To those who condemn the rioting, yet otherwise ignore the plight of inner-city Milwaukeeans, I implore you to take a long, hard look at what and who you support and the impact they have on these communities. Perhaps then you can get an inkling of the pain, hurt and neglect these areas perpetually feel. Realize that our backs are largely against the wall. Decades of being mischaracterized, victimized and neglected have manifested itself into what you see this morning. It’s not right, but it is the reality we all have to live with going forward.
You yourself are more than likely not racist. But it is vital for you to realize that these systems, whether they be law enforcement, justice, political, education and even in media, were not originally meant for our own well-being as minorities in this country. Although great strides have been made as it pertains to these systems, structurally they’re set up to reinforce inaccurate stereotypes of marginalized groups to ensure that they stay within those margins and not proceed to take a seat at the table. Don’t fall into that trap. Take the time to know what’s really happening, listen to the people in these communities and support those who not only talk about equality but also walk the walk with it as well.
But I will say to the people committing arson and destroying the city, I completely understand your pain, because to this day I carry it with me. However, there are better, more meaningful ways to ensure your voice is heard and to let these people know that your life does in fact matter. There are buycotts, boycotts, sit-ins at courthouses, police stations, legislatures, board meetings and everywhere else that people make decisions negatively impacting our lives and our neighborhoods.

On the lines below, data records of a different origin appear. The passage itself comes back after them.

Lemma u32_sum {A} (size : A → Z) (bytes_of : A → bytes) l init :
  Forall (λ x, size x = u32 (zlen (bytes_of x))) l →
  fold_left (λ acc x, u32 (acc + size x)) l (u32 init) = u32 (init + zlen (concat (map bytes_of l))).
Proof.
  intros H. revert init. induction H as [|x l Hx _ IH]; intros init; cbn [fold_left map concat].
  - by rewrite zlen_nil, Z.add_0_r.
  - rewrite u32_add_l, Hx, u32_add_r, IH, zlen_app. f_equal. lia.
Qed.

Lemma zlen_tag n t :
  field_number_ok n → 0 <= t < 8 → zlen (WriteTagToArray n t) = VarintSize32 (MakeTag n t).
Proof. intros. apply zlen_WriteVarint32. by apply MakeTag_u32. Qed.

Lemma ComputeUnknownFieldSize_length budget f :
  unknown_ok budget f → ComputeUnknownFieldSize f = u32 (zlen (SerializeUnknownFieldToArray f)).
Proof.
  revert budget. induction f as [n v|n v|n v|n v|n g IH] using unknown_ind; intros budget Hok;
    cbn [ComputeUnknownFieldSize SerializeUnknownFieldToArray].
  - destruct Hok as [Hn Hv]. rewrite zlen_app, zlen_tag by done. by rewrite (VarintSize64_length v).
  - destruct Hok as [Hn Hv]. by rewrite zlen_app, zlen_tag.
  - destruct Hok as [Hn Hv]. by rewrite zlen_app, zlen_tag.
  - destruct Hok as [Hn Hv]. unfold WriteStringToArray, WriteStringWithSizeToArray.
    rewrite !zlen_app, zlen_tag, zlen_WriteVarint32 by (done || apply u32_range).
    by rewrite Z.add_assoc.
  - apply unknown_ok_group in Hok as (Hn & _ & Hg). rewrite !zlen_app, !zlen_tag by done.
    rewrite (u32_sum _ SerializeUnknownFieldToArray g 0).
    + rewrite Z.add_0_l. rewrite <- u32_add_l, u32_add_r, u32_add_l. f_equal. lia.
    + rewrite Forall_forall in *. intros f Hf. eapply IH; eauto.
Qed.

Lemma ComputeUnknownFieldsSize_length uf :
  Forall unknown_typed uf →
  ComputeUnknownFieldsSize uf = u32 (zlen (SerializeUnknownFieldsToArray uf)).
Proof.
  intros H. unfold ComputeUnknownFieldsSize. apply (u32_sum _ SerializeUnknownFieldToArray uf 0).
  eapply Forall_impl; [exact H|]. intros f [budget Hf]. by eapply ComputeUnknownFieldSize_length.
Qed.

Lemma LengthDelimitedSize_length v :
  StringSize v = u32 (zlen (WriteStringWithSizeToArray v)).
Proof.
  unfold StringSize, LengthDelimitedSize, WriteStringWithSizeToArray.
  rewrite zlen_app, zlen_WriteVarint32 by apply u32_range. f_equal. lia.
Qed.
End Writing.

(** ** Skipping *)

Section Skipping.
Import CodedOutput CodedInput WireFormatLite WireFormat.

(** An array stream as the parsers see it: its limits and budget are in order. *)
Definition ready (s : CodedInputStream) : Prop :=
  flat s ∧ recursion_budget_ s <= default_recursion_limit_.

Lemma advances_ready s s' : advances s s' → ready s → ready s'.
Proof.
  intros Ha [F Hb]. split; [by eapply advances_flat|].
  destruct Ha as (n & _ & _ & _ & _ & _ & ->). done.
Qed.

Lemma advances_budget s s' : advances s s' → recursion_budget_ s' = recursion_budget_ s.
Proof. intros (n & _ & _ & _ & _ & _ & ->). done. Qed.

Lemma ready_set_buffer s r k : ready s → buffer_ s = k ++ r → ready (set_buffer s r).
Proof. intros R E. eapply advances_ready; [|exact R]. by eapply advances_app. Qed.

Lemma ReadVarint64_advances s r s' : flat s → ReadVarint64 s = (r, s') → advances s s'.
Proof.
  intros F E. pose proof (varint_result_advances u64 s _ (ReadVarint64_ref s F)) as H. by rewrite E in H.
Qed.

Lemma ReadVarint32_advances s r s' : flat s → ReadVarint32 s = (r, s') → advances s s'.
Proof.
  intros F E. pose proof (varint_result_advances u32 s _ (ReadVarint32_ref s F)) as H. by rewrite E in H.
Qed.

Lemma ReadString_advances s n old ok v s' :
  flat s → CodedInput.ReadString n old s = (ok, v, s') → advances s s'.
Proof.
  intros F. unfold CodedInput.ReadString. case_match; zbool; intros E; [by simplify_eq|].
  by eapply ReadRaw_advances.
Qed.

(** Going one level down and back up. *)
Lemma descend_ready s : ready s → ready (set_budget s (recursion_budget_ s - 1)).
Proof. intros [F Hb]. split; [exact F|simpl; lia]. Qed.

Lemma ascend_advances s s' :
  ready s → advances (set_budget s (recursion_budget_ s - 1)) s' →
  advances s (DecrementRecursionDepth s').
Proof.
  intros [_ Hb] (n & H1 & H2 & H3 & H4 & H5 & H6). simpl in *. unfold DecrementRecursionDepth.
  rewrite (proj2 (Z.ltb_lt _ _)) by lia. exists n. simpl. split_and!; auto. lia.
Qed.

(** *** More fuel never changes a result *)

Lemma skip_mono f :
  (∀ tag uf s r, skip_field f tag uf s = Some r →
     ∀ f', (f <= f')%nat → skip_field f' tag uf s = Some r) ∧
  (∀ uf s r, skip_message f uf s = Some r →
     ∀ f', (f <= f')%nat → skip_message f' uf s = Some r).
Proof.
  induction f as [|f [IH1 IH2]]; [done|]. split.
  - intros tag uf s r E [|f'] Hf; [lia|]. cbn [skip_field] in *.
    destruct (GetTagFieldNumber tag =? 0); [done|].
    destruct (GetTagWireType tag) as [|[[p|p|]|[p|p|]|]|p]; try done.
    destruct (IncrementRecursionDepth s) as [ok s1]. destruct (negb ok); [done|].
    destruct (skip_message f [] s1) as [[[ok2 g] s2]|] eqn:Em; [|done].
    by rewrite (IH2 _ _ _ Em) by lia.
  - intros uf s r E [|f'] Hf; [lia|]. cbn [skip_message] in *.
    destruct (ReadTag s) as [tag s1]. destruct (tag =? 0); [done|].
    destruct (GetTagWireType tag =? WIRETYPE_END_GROUP); [done|].
    destruct (skip_field f tag uf s1) as [[[ok uf1] s2]|] eqn:Ef; [|done].
    rewrite (IH1 _ _ _ _ Ef) by lia. destruct ok; [|done]. apply (IH2 _ _ _ E). lia.
Qed.

(** *** Termination *)

(** A skip that returns, and whose success only advances the stream. *)
Definition skips_to (s : CodedInputStream)
    (r : option (bool * UnknownFieldSet * CodedInputStream)) : Prop :=
  ∃ ok uf s', r = Some (ok, uf, s') ∧ (ok = true → advances s s').

Lemma skips_fail s uf s' : skips_to s (Some (false, uf, s')).
Proof. by exists false, uf, s'. Qed.

Lemma skips_ok s ok uf s' : advances s s' → skips_to s (Some (ok, uf, s')).
Proof. intros. by exists ok, uf, s'. Qed.

Lemma skips_trans s s1 r : advances s s1 → skips_to s1 r → skips_to s r.
Proof.
  intros Ha (ok & uf & s' & -> & H). exists ok, uf, s'. split; [done|].
  intros Hok. etransitivity; [exact Ha|auto].
Qed.

#[local] Hint Resolve skips_fail skips_ok : core.

Lemma skip_total f :
  (∀ tag uf s, ready s → (2 * length (buffer_ s) + 2 <= f)%nat → skips_to s (skip_field f tag uf s)) ∧
  (∀ uf s, ready s → (2 * length (buffer_ s) + 1 <= f)%nat → skips_to s (skip_message f uf s)).
Proof.
  induction f as [|f [IH1 IH2]]; [split; intros; lia|]. split.
  - intros tag uf s R Hf. pose proof (proj1 R) as F. cbn [skip_field].
    destruct (GetTagFieldNumber tag =? 0); [auto|].
    destruct (GetTagWireType tag) as [|[[p|[p|p|]|]|[p|[p|p|]|]|]|p]; auto.
    + destruct (ReadVarint64 s) as [[v|] s1] eqn:E; eauto using ReadVarint64_advances.
    + destruct (ReadLittleEndian32 s) as [[v|] s1] eqn:E; eauto using ReadLittleEndian32_advances.
    + unfold IncrementRecursionDepth. cbn [fst snd]. destruct (negb _); [auto|].
      destruct (IH2 [] (set_budget s (recursion_budget_ s - 1))) as (ok & g & s' & -> & Ha).
      * by apply descend_ready.
      * simpl. lia.
      * destruct ok; simpl; [|auto]. apply skips_ok, ascend_advances; auto.
    + destruct (ReadVarint32 s) as [[v|] s1] eqn:E; [|auto].
      destruct (CodedInput.ReadString (s32 v) [] s1) as [[ok w] s2] eqn:E2.
      apply ReadVarint32_advances in E; [|done].
      apply ReadString_advances in E2; [|by eapply advances_flat].
      apply skips_ok. by etransitivity.
    + destruct (ReadLittleEndian64 s) as [[v|] s1] eqn:E; eauto using ReadLittleEndian64_advances.
  - intros uf s R Hf. cbn [skip_message]. destruct (ReadTag s) as [tag s1] eqn:E.
    apply ReadTag_progress in E as [Ha Hp]; [|apply R].
    destruct (tag =? 0) eqn:E0; zbool; [auto|].
    destruct (GetTagWireType tag =? WIRETYPE_END_GROUP); [auto|].
    specialize (Hp E0). pose proof (advances_ready _ _ Ha R) as R1.
    destruct (IH1 tag uf s1 R1) as (ok & uf1 & s2 & -> & Ha2); [lia|].
    destruct ok; [|auto]. specialize (Ha2 eq_refl). pose proof (advances_length _ _ Ha2).
    apply (skips_trans s s2); [by etransitivity|].
    apply IH2; [by eapply advances_ready|lia].
Qed.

As citizens of this country we have the right to assemble, to organize and to let these people know that we are still here, we see the decisions you make, we know how negatively they impact us and we will not stand for it any longer. This is where true change and true empowerment comes from. The sooner we aggressively adopt these strategies, the sooner we ensure that all of us exist in a space where opportunity and fairness aren’t concepts reserved solely for the fair skinned.